[DIRECTIONS FOR THIS TASK]
Copy every line from the records below that holds the word "changes".

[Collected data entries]
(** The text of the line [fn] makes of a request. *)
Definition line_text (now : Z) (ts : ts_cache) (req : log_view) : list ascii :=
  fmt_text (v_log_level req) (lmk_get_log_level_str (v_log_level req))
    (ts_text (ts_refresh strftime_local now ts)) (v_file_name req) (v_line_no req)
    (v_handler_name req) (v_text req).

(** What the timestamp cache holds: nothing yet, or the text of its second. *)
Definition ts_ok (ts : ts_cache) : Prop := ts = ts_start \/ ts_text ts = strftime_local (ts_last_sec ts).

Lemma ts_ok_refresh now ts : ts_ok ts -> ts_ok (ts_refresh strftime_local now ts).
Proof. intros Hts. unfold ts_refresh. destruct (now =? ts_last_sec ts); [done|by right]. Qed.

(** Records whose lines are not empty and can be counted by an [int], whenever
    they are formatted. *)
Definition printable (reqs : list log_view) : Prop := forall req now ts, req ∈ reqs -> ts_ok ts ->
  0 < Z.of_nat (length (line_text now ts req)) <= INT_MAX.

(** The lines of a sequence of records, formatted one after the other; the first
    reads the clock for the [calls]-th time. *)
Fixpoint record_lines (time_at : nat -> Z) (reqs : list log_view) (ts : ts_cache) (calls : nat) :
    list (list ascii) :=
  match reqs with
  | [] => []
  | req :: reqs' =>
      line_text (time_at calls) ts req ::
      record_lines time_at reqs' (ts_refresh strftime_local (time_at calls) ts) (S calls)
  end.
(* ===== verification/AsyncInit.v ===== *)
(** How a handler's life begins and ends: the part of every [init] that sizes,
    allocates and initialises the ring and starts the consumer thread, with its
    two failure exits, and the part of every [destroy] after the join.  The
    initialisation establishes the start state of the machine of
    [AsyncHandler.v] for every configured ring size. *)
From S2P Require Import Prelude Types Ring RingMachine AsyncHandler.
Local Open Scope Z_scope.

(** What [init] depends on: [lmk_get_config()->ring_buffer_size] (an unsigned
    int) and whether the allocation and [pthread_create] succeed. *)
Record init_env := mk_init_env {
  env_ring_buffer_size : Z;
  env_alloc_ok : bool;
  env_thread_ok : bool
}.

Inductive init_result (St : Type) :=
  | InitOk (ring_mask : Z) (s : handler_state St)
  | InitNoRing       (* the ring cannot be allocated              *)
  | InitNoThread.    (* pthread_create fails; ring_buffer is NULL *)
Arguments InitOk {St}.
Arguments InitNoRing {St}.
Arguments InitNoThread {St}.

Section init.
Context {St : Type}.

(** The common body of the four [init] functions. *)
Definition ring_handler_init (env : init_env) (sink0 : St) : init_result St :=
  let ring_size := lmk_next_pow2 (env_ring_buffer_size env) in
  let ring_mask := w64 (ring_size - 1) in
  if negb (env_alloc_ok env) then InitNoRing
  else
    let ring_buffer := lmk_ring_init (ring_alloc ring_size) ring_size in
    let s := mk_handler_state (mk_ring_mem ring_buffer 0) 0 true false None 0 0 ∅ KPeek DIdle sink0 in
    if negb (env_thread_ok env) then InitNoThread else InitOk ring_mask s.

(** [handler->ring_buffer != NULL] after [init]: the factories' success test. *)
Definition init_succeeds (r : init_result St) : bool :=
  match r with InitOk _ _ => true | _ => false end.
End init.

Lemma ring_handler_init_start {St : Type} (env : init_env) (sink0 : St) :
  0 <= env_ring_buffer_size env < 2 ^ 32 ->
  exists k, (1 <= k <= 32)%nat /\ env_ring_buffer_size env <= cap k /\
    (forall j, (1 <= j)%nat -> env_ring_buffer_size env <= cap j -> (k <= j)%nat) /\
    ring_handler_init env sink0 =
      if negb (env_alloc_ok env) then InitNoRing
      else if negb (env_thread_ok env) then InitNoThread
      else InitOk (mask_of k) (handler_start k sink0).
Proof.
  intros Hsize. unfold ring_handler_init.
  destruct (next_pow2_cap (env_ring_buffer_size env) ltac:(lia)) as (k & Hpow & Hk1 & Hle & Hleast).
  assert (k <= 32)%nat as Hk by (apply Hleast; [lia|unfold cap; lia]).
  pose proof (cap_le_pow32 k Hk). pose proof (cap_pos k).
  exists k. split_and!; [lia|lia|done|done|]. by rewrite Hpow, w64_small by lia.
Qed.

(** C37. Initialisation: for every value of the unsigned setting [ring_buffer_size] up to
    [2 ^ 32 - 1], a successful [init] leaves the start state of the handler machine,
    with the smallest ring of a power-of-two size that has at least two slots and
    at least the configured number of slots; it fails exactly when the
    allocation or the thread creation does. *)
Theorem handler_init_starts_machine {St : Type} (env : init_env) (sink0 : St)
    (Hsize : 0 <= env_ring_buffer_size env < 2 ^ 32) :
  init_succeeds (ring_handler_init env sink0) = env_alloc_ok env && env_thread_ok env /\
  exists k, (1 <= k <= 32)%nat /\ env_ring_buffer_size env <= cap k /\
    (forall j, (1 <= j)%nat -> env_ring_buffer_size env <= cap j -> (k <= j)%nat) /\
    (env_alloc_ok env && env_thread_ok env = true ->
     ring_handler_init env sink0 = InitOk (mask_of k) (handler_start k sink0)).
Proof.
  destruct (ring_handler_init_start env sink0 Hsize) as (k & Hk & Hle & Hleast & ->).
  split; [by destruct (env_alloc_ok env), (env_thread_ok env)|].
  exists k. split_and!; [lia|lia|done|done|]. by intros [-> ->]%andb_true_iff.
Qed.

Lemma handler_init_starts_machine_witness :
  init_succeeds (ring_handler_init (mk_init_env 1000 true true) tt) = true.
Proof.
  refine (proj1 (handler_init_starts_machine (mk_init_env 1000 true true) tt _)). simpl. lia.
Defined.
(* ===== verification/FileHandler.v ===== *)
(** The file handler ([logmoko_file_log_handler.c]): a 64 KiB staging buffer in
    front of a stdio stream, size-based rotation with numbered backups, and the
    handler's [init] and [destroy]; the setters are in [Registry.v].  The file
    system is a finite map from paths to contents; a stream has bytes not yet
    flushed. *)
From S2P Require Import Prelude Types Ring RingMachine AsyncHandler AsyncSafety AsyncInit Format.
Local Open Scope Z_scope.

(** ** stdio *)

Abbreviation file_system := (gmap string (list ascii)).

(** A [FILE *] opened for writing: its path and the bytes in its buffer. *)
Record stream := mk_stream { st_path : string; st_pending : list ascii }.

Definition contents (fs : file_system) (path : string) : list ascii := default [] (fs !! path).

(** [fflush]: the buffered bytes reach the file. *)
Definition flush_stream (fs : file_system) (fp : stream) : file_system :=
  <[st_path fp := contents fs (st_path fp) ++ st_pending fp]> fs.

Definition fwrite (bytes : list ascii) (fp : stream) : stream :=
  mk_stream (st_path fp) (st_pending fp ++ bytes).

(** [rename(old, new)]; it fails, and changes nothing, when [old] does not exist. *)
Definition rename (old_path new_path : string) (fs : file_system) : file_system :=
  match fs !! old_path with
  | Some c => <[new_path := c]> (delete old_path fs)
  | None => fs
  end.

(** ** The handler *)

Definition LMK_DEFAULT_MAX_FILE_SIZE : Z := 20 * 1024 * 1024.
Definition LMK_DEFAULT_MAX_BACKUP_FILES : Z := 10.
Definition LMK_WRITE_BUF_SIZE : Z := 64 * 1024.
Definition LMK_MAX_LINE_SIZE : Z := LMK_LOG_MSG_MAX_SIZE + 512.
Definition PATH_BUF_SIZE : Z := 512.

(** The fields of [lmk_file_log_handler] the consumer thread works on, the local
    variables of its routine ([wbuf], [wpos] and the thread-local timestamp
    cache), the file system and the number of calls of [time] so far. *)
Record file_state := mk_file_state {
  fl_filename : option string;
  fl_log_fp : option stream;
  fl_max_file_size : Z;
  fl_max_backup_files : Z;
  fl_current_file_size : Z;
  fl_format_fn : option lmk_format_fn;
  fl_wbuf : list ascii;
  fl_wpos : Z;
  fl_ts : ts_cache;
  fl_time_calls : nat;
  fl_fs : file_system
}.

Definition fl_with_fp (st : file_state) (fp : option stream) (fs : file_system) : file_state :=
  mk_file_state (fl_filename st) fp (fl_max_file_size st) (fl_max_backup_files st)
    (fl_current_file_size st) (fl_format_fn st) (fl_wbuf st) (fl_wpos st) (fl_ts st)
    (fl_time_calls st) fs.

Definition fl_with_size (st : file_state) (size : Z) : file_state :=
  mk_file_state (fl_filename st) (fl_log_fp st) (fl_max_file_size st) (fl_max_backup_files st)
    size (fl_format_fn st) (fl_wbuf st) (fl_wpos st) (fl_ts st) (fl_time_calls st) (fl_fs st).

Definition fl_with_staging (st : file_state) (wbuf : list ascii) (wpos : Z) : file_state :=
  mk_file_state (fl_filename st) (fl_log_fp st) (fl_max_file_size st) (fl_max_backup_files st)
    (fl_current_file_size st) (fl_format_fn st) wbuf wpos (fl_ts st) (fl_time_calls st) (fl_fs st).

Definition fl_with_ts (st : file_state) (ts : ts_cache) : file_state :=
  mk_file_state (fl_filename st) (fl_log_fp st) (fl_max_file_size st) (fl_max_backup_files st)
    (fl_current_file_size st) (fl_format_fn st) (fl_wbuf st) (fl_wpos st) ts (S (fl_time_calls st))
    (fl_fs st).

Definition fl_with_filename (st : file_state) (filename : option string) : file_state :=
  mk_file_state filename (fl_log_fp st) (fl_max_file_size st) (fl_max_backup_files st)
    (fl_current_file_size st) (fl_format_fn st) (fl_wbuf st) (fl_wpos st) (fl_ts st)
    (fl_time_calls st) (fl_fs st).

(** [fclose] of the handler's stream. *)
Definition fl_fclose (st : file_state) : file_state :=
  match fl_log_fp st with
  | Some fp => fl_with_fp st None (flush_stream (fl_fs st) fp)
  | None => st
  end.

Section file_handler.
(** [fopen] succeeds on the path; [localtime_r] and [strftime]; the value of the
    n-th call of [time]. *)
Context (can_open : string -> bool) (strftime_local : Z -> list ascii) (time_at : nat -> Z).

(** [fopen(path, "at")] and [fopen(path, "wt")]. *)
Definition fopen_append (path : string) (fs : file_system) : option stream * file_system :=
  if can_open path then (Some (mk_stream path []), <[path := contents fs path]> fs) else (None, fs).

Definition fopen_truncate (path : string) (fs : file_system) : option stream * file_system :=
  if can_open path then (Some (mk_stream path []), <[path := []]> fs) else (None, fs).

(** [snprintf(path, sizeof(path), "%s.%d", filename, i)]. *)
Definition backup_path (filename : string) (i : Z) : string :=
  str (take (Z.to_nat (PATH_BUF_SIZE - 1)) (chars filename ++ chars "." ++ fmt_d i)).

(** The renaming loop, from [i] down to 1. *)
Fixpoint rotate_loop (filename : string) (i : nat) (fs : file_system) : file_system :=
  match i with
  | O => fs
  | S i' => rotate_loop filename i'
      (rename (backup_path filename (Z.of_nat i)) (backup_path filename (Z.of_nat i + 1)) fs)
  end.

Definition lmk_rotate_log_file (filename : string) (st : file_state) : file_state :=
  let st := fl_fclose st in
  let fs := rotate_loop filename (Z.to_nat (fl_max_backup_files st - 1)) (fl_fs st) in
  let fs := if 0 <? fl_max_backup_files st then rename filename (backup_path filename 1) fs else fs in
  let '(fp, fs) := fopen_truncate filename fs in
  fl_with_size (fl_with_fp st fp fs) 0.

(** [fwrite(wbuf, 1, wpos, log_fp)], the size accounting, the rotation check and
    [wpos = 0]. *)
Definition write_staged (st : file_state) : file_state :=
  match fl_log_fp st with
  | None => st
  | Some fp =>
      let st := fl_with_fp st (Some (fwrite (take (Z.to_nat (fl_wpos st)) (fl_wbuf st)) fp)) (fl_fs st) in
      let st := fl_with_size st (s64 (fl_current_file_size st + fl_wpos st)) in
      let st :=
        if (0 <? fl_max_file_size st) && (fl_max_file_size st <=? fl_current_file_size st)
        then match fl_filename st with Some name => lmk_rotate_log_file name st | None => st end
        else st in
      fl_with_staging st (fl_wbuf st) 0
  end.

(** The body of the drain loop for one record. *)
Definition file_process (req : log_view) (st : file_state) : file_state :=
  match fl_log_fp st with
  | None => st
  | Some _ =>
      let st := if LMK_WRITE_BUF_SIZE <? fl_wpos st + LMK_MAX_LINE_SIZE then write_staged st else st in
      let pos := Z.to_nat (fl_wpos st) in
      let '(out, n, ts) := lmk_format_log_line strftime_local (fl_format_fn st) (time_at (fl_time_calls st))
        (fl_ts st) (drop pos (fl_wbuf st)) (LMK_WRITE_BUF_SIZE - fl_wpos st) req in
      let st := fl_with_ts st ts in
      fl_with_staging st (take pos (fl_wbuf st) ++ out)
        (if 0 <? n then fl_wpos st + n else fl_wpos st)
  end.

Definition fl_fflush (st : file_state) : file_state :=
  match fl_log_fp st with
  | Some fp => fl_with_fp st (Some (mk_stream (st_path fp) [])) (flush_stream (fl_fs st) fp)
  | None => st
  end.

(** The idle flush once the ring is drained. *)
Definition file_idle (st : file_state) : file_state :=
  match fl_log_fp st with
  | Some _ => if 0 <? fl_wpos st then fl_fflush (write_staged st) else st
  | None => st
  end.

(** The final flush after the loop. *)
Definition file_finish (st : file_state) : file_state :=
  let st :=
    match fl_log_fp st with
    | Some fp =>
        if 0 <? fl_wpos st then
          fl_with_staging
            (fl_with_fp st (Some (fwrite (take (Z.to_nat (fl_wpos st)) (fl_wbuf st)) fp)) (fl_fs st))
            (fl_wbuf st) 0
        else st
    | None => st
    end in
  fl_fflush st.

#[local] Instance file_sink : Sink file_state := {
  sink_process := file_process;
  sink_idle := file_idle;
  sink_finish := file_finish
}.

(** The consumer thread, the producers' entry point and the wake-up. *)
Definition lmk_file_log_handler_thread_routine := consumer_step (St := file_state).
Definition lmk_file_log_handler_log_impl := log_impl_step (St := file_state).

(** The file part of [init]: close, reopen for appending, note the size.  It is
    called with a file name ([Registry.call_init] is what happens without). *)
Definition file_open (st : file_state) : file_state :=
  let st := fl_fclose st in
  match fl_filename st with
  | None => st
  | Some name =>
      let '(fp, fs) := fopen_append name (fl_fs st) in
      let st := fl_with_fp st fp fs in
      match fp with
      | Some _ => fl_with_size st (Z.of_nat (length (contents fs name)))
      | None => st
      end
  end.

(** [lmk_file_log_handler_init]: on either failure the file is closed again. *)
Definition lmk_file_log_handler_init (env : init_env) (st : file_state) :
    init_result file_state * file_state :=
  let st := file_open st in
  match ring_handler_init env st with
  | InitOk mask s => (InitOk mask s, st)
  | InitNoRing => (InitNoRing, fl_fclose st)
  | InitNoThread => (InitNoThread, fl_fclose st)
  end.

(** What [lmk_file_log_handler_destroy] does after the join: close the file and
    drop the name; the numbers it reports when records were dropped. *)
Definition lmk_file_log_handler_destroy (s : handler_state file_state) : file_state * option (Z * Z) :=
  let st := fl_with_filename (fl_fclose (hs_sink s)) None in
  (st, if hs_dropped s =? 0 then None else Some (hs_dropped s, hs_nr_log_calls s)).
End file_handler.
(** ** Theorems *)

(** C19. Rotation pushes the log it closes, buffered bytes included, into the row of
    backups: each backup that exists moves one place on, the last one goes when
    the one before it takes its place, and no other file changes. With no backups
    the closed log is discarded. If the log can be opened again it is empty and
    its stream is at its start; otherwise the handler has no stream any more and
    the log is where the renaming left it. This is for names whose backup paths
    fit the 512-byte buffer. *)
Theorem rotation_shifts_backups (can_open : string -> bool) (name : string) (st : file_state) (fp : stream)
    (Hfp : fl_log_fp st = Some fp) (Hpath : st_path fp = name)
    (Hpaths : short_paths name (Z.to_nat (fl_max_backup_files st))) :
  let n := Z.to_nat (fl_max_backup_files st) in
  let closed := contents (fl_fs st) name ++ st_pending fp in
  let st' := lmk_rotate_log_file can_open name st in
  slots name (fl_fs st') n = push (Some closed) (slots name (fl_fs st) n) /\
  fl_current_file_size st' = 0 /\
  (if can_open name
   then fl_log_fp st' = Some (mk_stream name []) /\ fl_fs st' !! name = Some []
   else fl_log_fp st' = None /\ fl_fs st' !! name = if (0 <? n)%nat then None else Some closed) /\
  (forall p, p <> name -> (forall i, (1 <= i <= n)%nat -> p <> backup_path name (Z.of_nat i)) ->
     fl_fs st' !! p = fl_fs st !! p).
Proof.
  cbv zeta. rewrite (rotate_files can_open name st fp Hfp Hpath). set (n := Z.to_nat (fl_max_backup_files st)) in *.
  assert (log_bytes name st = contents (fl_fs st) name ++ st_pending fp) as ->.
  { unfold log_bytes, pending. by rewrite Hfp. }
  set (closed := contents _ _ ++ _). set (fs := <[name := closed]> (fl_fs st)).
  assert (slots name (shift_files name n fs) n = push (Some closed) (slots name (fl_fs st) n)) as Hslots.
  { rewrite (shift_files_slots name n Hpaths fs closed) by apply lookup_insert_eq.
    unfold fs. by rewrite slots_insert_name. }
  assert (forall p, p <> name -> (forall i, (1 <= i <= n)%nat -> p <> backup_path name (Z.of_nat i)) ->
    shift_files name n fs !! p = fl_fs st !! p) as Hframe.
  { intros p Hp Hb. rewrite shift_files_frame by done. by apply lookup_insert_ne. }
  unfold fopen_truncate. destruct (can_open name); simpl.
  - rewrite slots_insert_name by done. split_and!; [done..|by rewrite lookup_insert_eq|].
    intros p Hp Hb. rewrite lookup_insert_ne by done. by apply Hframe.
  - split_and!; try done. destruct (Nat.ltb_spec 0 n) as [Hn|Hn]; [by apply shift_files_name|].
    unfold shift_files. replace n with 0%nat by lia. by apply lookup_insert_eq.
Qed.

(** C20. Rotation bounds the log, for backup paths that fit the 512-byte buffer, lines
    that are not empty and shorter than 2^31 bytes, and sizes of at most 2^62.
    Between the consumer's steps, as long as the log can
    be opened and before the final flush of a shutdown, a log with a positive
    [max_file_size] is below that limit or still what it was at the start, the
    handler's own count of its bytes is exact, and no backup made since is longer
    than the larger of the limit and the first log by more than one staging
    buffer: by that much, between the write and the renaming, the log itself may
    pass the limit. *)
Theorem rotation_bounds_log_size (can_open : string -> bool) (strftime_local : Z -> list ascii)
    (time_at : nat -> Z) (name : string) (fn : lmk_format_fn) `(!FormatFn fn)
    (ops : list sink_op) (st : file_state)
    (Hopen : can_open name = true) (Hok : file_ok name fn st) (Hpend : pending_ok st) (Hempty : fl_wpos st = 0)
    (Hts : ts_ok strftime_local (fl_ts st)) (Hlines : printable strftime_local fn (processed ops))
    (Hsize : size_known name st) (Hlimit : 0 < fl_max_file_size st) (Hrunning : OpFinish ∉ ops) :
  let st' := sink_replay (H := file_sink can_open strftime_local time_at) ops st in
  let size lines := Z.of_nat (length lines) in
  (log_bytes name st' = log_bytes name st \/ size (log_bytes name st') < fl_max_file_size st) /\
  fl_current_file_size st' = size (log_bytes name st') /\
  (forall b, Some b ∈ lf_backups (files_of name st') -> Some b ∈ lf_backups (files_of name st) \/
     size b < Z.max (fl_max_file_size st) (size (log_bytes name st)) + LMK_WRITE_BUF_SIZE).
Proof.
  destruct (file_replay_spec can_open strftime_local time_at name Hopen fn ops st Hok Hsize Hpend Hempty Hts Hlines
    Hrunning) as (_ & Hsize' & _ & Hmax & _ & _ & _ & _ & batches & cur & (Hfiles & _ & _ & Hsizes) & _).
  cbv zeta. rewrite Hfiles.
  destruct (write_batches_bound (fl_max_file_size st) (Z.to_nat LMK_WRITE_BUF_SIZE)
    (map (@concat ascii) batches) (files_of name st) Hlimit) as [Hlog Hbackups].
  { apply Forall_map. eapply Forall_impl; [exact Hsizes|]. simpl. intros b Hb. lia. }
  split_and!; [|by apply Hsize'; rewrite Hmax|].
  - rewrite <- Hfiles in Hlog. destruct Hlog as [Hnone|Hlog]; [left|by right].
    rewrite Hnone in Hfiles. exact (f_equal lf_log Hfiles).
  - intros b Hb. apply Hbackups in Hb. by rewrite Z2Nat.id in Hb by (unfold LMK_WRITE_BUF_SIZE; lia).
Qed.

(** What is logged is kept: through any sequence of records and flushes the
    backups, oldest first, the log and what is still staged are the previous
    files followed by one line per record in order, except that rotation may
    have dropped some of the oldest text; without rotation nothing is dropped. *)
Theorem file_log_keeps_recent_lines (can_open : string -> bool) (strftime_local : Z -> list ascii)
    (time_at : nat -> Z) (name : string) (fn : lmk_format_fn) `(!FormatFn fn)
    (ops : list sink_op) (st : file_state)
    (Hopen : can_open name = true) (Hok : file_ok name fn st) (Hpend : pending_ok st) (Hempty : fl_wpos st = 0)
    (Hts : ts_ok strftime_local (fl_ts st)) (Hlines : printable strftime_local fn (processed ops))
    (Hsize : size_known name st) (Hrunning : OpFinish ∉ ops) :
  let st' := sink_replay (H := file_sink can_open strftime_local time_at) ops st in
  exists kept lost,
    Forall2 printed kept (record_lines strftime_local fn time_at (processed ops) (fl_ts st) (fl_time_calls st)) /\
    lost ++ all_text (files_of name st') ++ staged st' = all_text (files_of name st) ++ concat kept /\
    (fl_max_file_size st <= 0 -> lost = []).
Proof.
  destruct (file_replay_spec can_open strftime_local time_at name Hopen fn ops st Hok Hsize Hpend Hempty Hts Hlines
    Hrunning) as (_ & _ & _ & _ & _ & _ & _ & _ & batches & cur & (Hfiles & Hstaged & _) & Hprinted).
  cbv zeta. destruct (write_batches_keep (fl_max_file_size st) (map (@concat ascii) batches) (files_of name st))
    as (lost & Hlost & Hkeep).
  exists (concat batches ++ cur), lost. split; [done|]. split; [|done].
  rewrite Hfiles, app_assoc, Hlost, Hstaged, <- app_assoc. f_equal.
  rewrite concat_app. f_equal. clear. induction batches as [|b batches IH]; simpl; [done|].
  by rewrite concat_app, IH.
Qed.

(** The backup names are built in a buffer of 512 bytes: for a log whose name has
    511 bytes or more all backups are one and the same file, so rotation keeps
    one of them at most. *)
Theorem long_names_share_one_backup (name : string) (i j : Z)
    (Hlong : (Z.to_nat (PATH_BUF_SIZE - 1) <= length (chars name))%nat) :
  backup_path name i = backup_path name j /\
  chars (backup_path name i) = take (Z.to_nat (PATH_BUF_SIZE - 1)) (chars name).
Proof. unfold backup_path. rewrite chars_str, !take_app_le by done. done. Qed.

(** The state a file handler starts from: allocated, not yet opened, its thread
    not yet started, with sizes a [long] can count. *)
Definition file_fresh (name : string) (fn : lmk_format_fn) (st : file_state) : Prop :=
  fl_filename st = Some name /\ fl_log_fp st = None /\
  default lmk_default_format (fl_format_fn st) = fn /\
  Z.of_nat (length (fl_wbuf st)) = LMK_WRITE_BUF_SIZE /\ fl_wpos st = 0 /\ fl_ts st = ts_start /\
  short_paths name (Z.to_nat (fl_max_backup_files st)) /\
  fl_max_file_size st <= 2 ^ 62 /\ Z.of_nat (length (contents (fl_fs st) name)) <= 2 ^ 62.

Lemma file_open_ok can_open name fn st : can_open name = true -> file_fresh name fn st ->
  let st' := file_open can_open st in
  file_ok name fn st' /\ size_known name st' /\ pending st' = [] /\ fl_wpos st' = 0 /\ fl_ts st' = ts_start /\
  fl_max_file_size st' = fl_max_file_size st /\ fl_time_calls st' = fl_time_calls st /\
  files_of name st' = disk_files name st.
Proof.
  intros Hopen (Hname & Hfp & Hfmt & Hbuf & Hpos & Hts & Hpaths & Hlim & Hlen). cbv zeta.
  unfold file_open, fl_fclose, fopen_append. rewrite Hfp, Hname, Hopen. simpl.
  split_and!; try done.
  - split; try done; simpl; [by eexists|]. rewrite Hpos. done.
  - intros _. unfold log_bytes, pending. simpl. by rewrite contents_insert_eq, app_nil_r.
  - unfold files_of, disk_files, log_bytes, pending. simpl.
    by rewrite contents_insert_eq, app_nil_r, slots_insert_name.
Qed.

[PROBLEM SOLUTION]
(** [rename(old, new)]; it fails, and changes nothing, when [old] does not exist. *)
    the one before it takes its place, and no other file changes. With no backups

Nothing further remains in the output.